======== EXERCISE INPUT ========

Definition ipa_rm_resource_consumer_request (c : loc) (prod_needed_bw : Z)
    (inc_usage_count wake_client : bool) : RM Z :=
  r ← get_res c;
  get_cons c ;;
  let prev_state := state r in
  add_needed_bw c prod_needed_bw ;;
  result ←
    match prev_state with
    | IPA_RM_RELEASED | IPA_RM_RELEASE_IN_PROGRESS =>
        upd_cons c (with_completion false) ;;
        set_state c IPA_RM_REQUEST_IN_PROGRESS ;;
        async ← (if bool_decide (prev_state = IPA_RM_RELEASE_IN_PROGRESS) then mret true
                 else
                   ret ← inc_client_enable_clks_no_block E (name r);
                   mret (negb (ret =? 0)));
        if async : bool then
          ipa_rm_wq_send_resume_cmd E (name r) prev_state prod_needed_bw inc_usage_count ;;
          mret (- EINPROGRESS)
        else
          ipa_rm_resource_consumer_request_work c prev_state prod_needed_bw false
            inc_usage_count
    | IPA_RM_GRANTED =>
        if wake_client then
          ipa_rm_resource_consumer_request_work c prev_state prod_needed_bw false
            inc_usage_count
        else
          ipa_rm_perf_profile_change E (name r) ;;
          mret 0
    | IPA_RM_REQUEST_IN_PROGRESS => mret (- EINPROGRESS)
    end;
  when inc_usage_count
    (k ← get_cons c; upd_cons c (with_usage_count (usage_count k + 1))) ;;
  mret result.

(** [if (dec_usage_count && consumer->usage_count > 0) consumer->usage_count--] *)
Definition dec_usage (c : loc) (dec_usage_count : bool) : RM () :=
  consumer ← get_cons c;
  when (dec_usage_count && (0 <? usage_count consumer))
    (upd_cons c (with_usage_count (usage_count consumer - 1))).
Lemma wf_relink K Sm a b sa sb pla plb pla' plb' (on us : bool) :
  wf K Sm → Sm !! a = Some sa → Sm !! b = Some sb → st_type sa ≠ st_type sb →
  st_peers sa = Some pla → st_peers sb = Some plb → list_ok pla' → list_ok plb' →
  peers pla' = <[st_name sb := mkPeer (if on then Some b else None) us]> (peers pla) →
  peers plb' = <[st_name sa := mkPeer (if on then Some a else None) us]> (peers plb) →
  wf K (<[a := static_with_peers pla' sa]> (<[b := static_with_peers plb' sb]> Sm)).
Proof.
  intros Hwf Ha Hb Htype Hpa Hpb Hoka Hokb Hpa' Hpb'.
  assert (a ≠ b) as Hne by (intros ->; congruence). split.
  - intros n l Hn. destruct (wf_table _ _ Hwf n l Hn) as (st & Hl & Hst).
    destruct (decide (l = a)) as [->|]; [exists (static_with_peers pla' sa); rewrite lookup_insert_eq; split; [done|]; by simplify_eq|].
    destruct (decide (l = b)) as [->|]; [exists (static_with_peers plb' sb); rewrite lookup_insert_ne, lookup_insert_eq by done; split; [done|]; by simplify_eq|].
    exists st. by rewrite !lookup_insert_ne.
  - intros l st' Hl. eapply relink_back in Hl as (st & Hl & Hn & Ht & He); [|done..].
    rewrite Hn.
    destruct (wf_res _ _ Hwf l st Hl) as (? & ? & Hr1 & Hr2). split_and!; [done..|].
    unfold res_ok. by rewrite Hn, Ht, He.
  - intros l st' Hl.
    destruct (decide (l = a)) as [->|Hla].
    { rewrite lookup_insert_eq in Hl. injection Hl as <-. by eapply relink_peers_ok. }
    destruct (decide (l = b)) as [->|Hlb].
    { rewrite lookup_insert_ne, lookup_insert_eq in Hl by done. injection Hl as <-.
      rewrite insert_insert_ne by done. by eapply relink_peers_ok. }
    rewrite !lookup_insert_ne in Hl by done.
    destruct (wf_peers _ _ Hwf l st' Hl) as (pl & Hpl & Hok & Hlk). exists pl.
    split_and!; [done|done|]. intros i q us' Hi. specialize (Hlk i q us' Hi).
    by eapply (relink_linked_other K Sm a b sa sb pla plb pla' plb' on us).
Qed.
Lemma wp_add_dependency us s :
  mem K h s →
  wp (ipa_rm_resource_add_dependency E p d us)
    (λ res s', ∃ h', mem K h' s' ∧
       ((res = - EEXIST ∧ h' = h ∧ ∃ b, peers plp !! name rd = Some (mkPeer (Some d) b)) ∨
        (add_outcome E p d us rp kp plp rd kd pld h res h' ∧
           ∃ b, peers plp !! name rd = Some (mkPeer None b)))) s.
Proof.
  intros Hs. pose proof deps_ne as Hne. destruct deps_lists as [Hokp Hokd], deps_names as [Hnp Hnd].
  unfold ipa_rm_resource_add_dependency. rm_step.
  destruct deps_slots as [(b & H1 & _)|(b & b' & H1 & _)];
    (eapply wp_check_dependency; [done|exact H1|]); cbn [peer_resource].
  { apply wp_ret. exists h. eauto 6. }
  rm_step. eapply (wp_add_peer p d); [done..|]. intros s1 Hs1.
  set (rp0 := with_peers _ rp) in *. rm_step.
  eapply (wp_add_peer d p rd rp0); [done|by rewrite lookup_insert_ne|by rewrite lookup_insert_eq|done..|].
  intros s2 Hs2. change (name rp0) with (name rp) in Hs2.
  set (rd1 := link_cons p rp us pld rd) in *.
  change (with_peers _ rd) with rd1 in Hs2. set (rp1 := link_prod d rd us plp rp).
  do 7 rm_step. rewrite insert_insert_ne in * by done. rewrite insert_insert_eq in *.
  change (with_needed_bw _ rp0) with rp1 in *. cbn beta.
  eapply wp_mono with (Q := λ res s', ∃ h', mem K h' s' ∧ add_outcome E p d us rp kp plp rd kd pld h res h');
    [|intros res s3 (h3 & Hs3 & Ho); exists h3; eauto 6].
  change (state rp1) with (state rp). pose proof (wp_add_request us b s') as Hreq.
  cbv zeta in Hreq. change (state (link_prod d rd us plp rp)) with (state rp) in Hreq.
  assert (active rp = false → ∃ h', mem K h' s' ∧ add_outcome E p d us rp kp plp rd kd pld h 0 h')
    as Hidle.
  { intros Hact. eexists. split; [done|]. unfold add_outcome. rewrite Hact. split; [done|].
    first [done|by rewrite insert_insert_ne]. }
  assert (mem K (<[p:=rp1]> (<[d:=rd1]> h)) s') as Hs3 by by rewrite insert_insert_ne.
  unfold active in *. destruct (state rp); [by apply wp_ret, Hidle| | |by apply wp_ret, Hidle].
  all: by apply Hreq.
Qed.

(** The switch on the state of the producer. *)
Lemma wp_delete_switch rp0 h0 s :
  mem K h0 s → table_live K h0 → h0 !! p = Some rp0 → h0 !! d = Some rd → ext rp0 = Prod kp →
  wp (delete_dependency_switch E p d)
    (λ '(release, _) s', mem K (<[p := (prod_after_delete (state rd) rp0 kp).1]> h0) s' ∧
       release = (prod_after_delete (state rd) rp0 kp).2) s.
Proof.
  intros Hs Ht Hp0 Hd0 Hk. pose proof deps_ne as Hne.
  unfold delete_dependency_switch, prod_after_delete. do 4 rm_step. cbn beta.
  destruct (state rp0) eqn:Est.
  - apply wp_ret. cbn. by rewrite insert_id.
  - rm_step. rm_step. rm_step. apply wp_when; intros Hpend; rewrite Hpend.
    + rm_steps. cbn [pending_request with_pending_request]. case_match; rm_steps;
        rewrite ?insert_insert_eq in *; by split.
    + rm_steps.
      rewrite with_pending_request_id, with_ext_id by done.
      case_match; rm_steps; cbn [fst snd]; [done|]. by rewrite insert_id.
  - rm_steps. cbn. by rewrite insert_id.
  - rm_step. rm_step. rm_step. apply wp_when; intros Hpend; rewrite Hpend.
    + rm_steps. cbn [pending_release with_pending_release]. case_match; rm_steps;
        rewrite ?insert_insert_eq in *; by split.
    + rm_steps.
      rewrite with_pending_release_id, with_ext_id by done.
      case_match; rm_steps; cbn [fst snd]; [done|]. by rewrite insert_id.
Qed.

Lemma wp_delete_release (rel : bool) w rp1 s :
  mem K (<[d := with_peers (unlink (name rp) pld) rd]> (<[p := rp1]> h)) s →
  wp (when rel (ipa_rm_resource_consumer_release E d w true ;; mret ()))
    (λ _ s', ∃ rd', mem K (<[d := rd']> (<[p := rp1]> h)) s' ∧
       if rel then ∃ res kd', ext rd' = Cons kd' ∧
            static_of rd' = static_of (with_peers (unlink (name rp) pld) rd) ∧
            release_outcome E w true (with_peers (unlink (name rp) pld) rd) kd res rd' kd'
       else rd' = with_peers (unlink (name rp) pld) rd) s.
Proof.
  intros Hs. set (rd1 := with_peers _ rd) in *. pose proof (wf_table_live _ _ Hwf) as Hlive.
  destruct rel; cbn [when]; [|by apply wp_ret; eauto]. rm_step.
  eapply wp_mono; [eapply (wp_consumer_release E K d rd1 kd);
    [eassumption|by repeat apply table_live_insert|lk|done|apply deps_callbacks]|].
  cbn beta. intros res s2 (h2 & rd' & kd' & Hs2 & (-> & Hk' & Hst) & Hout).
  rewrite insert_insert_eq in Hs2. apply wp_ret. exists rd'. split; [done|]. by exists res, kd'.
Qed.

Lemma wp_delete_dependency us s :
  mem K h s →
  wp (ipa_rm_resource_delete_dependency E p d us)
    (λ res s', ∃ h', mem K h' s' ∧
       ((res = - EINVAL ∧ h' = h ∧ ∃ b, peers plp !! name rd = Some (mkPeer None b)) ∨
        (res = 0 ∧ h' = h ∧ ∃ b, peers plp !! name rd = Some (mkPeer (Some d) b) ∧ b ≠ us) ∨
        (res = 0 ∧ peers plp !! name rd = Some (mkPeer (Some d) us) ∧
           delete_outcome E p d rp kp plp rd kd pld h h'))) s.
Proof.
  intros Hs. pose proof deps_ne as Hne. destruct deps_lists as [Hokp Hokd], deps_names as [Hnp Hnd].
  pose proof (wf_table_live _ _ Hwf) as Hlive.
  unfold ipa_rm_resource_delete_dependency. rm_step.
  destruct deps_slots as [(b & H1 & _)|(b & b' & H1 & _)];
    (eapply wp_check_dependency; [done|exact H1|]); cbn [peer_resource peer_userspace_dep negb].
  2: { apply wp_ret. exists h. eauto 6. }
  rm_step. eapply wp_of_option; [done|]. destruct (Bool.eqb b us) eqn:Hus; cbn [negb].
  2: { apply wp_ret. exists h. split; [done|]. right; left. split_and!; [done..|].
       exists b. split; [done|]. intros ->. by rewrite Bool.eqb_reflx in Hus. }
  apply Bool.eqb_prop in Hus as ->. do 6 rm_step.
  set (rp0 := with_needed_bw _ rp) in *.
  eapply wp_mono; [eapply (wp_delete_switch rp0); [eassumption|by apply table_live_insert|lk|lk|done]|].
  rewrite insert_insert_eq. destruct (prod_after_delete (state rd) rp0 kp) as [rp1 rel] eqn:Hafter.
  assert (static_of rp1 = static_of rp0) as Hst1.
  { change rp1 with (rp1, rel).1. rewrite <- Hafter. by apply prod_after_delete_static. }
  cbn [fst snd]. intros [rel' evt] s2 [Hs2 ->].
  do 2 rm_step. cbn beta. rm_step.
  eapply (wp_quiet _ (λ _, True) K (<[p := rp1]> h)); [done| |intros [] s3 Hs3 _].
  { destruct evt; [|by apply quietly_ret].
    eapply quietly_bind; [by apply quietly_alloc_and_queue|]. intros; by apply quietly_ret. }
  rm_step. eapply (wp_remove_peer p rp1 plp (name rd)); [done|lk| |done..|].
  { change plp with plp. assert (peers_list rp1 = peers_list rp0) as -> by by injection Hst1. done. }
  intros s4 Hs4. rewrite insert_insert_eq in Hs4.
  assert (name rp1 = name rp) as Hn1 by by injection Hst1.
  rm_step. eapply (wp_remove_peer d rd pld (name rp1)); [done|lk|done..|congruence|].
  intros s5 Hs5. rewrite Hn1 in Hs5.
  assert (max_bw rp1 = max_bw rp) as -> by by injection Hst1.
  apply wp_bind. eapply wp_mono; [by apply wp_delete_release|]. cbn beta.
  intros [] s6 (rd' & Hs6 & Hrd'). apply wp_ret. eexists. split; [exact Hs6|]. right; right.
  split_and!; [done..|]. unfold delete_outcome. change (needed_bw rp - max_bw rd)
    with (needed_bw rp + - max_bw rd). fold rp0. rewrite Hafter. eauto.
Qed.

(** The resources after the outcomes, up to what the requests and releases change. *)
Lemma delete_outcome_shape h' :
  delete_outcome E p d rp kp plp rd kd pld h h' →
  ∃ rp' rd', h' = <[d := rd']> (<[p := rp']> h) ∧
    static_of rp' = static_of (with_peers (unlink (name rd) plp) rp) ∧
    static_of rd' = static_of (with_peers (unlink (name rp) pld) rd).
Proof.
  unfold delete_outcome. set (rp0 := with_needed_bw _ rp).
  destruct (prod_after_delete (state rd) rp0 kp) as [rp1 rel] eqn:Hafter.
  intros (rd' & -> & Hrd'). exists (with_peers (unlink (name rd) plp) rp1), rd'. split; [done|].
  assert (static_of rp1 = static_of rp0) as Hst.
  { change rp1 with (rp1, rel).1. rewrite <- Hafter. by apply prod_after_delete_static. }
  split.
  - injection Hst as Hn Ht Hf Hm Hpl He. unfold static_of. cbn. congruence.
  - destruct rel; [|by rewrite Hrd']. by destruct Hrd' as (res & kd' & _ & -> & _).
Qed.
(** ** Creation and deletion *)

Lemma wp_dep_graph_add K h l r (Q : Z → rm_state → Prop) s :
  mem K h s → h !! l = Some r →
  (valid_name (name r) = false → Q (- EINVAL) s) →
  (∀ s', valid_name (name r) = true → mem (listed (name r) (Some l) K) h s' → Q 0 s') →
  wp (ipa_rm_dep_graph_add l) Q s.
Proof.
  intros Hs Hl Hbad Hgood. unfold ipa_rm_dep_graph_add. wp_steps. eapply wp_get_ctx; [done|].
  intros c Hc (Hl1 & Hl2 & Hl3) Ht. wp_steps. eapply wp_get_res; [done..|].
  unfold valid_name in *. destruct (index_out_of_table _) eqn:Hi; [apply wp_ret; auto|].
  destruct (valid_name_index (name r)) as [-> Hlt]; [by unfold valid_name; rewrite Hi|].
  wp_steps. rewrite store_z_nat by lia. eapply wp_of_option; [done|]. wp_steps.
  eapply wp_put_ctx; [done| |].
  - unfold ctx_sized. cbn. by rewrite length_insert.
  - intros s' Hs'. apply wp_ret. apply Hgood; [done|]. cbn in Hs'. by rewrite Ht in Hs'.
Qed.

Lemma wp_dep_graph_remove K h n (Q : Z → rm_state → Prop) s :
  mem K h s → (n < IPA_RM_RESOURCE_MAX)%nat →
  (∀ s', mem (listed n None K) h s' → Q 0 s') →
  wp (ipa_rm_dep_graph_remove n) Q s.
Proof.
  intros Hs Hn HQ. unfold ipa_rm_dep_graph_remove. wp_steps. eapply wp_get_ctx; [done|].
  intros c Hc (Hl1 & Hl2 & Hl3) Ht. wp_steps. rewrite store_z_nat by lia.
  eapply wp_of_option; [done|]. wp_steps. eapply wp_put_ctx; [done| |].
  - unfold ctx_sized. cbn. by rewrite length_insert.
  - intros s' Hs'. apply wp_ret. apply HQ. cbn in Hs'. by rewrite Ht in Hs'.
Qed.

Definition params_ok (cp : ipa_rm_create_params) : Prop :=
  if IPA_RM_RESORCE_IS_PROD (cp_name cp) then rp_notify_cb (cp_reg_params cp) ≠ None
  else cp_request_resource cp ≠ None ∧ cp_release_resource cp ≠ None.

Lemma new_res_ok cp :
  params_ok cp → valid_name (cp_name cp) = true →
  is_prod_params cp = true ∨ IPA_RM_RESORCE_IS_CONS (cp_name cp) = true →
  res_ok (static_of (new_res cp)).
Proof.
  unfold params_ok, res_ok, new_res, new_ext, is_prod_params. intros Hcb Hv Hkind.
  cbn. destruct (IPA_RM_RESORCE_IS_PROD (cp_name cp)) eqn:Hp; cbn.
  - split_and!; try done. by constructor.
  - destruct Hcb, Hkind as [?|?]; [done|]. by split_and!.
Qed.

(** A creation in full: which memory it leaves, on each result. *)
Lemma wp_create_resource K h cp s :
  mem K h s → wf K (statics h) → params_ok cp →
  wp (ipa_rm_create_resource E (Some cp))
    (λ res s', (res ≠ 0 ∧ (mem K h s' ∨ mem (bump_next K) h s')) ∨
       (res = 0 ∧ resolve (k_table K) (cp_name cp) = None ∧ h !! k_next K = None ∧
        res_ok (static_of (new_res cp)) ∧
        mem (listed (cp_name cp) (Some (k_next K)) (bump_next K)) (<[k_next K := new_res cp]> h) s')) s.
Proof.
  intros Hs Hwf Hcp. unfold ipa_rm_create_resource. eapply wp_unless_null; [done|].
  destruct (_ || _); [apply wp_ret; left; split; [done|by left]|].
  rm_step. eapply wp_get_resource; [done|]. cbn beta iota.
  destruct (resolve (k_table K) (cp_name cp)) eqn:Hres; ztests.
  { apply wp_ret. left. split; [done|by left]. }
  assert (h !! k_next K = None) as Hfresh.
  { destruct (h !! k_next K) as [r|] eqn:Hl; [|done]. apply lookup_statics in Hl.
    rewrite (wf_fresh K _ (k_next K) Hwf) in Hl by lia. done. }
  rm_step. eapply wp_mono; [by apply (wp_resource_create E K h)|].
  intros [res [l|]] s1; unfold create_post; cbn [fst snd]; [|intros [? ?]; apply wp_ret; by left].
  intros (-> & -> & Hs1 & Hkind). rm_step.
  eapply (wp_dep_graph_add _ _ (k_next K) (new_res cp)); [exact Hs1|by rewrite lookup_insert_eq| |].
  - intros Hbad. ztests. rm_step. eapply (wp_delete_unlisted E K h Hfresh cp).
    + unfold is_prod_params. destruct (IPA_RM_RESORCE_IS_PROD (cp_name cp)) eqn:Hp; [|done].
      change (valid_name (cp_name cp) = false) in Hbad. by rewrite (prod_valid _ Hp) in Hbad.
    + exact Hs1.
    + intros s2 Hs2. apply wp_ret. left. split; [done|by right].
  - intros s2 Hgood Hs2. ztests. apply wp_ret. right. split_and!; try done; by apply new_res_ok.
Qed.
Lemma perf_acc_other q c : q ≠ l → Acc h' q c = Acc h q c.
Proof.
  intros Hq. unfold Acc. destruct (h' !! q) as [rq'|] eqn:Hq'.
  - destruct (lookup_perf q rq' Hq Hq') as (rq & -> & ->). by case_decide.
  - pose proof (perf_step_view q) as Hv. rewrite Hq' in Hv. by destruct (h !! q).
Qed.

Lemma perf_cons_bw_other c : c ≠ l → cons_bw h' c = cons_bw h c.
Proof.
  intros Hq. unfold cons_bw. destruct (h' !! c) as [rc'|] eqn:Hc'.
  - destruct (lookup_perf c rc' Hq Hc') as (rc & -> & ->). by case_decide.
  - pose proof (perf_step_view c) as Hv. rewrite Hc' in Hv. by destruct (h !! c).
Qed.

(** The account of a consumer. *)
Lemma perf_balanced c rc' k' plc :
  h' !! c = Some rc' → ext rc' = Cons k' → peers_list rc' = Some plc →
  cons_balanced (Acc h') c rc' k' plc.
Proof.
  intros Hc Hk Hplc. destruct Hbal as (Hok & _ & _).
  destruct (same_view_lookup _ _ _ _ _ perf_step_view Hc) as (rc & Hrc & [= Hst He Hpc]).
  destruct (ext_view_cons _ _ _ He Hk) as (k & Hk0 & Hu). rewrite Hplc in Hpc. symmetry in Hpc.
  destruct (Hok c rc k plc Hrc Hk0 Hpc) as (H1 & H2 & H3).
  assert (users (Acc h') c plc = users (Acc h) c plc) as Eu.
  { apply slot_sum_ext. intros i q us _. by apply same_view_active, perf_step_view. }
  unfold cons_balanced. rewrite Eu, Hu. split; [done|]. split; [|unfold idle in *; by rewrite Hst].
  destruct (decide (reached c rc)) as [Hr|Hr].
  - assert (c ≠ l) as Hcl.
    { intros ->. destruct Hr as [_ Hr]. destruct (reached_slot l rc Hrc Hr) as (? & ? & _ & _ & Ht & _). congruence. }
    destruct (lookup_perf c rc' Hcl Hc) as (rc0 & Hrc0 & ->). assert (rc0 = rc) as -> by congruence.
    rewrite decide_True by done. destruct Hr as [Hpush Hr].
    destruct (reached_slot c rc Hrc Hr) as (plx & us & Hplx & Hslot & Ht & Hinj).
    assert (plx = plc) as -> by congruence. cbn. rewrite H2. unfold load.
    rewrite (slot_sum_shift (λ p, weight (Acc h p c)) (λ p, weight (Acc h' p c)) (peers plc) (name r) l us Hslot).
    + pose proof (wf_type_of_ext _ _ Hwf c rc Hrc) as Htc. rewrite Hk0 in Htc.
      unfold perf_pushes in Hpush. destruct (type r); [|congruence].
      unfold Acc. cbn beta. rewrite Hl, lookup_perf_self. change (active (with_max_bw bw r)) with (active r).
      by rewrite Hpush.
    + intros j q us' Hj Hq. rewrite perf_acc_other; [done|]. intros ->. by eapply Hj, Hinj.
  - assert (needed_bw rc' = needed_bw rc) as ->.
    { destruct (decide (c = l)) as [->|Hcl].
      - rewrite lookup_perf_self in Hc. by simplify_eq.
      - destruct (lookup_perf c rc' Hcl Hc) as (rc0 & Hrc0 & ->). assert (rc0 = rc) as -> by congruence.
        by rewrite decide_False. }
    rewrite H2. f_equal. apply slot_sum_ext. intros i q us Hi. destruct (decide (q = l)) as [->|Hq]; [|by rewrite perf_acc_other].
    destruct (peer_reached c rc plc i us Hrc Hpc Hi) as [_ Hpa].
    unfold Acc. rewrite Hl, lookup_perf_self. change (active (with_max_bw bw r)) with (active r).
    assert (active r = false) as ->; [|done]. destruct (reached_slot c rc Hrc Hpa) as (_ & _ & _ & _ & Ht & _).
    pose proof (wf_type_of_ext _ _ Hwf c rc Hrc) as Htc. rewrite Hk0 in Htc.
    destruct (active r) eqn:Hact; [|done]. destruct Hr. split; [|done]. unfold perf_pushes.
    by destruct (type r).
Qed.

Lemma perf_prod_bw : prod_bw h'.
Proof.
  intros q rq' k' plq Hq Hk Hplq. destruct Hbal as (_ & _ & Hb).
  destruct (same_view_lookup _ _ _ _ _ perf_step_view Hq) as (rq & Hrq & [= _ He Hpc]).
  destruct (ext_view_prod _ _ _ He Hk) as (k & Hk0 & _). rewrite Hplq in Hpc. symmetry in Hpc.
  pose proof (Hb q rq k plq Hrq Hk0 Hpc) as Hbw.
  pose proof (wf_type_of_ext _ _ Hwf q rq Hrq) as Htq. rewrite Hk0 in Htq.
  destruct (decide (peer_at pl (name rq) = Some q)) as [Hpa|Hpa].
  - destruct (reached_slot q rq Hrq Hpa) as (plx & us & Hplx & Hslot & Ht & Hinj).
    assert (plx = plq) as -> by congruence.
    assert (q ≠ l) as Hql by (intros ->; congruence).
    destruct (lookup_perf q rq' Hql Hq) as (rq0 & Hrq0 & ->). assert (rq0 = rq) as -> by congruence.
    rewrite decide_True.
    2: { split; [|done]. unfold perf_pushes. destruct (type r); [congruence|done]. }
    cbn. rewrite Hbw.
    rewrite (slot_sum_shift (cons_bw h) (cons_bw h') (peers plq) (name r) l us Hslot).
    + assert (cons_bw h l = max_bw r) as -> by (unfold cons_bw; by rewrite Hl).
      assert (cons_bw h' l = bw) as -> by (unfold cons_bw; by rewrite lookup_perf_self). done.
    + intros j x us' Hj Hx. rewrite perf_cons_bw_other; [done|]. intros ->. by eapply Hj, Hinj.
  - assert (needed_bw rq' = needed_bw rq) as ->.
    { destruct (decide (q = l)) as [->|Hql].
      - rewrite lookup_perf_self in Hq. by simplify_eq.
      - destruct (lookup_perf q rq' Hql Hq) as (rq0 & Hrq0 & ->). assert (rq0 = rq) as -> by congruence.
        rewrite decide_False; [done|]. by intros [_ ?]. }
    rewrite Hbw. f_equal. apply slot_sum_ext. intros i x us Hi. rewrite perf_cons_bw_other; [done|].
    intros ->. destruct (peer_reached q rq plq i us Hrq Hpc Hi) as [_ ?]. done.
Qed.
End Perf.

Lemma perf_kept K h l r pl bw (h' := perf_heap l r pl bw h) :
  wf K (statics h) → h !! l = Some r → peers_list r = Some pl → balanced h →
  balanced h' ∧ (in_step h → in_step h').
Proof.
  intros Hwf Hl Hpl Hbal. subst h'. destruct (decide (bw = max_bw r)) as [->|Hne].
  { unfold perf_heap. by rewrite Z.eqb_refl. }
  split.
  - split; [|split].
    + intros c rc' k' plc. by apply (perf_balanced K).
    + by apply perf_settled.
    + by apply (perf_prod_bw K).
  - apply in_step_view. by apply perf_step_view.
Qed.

========

> ACTION ITEM:
Your output should be the lines from the one with "by apply perf_settled." through the last line of the entries above, copied exactly and nothing more.

> WRITTEN RESPONSE:
    + by apply perf_settled.
    + by apply (perf_prod_bw K).
  - apply in_step_view. by apply perf_step_view.
Qed.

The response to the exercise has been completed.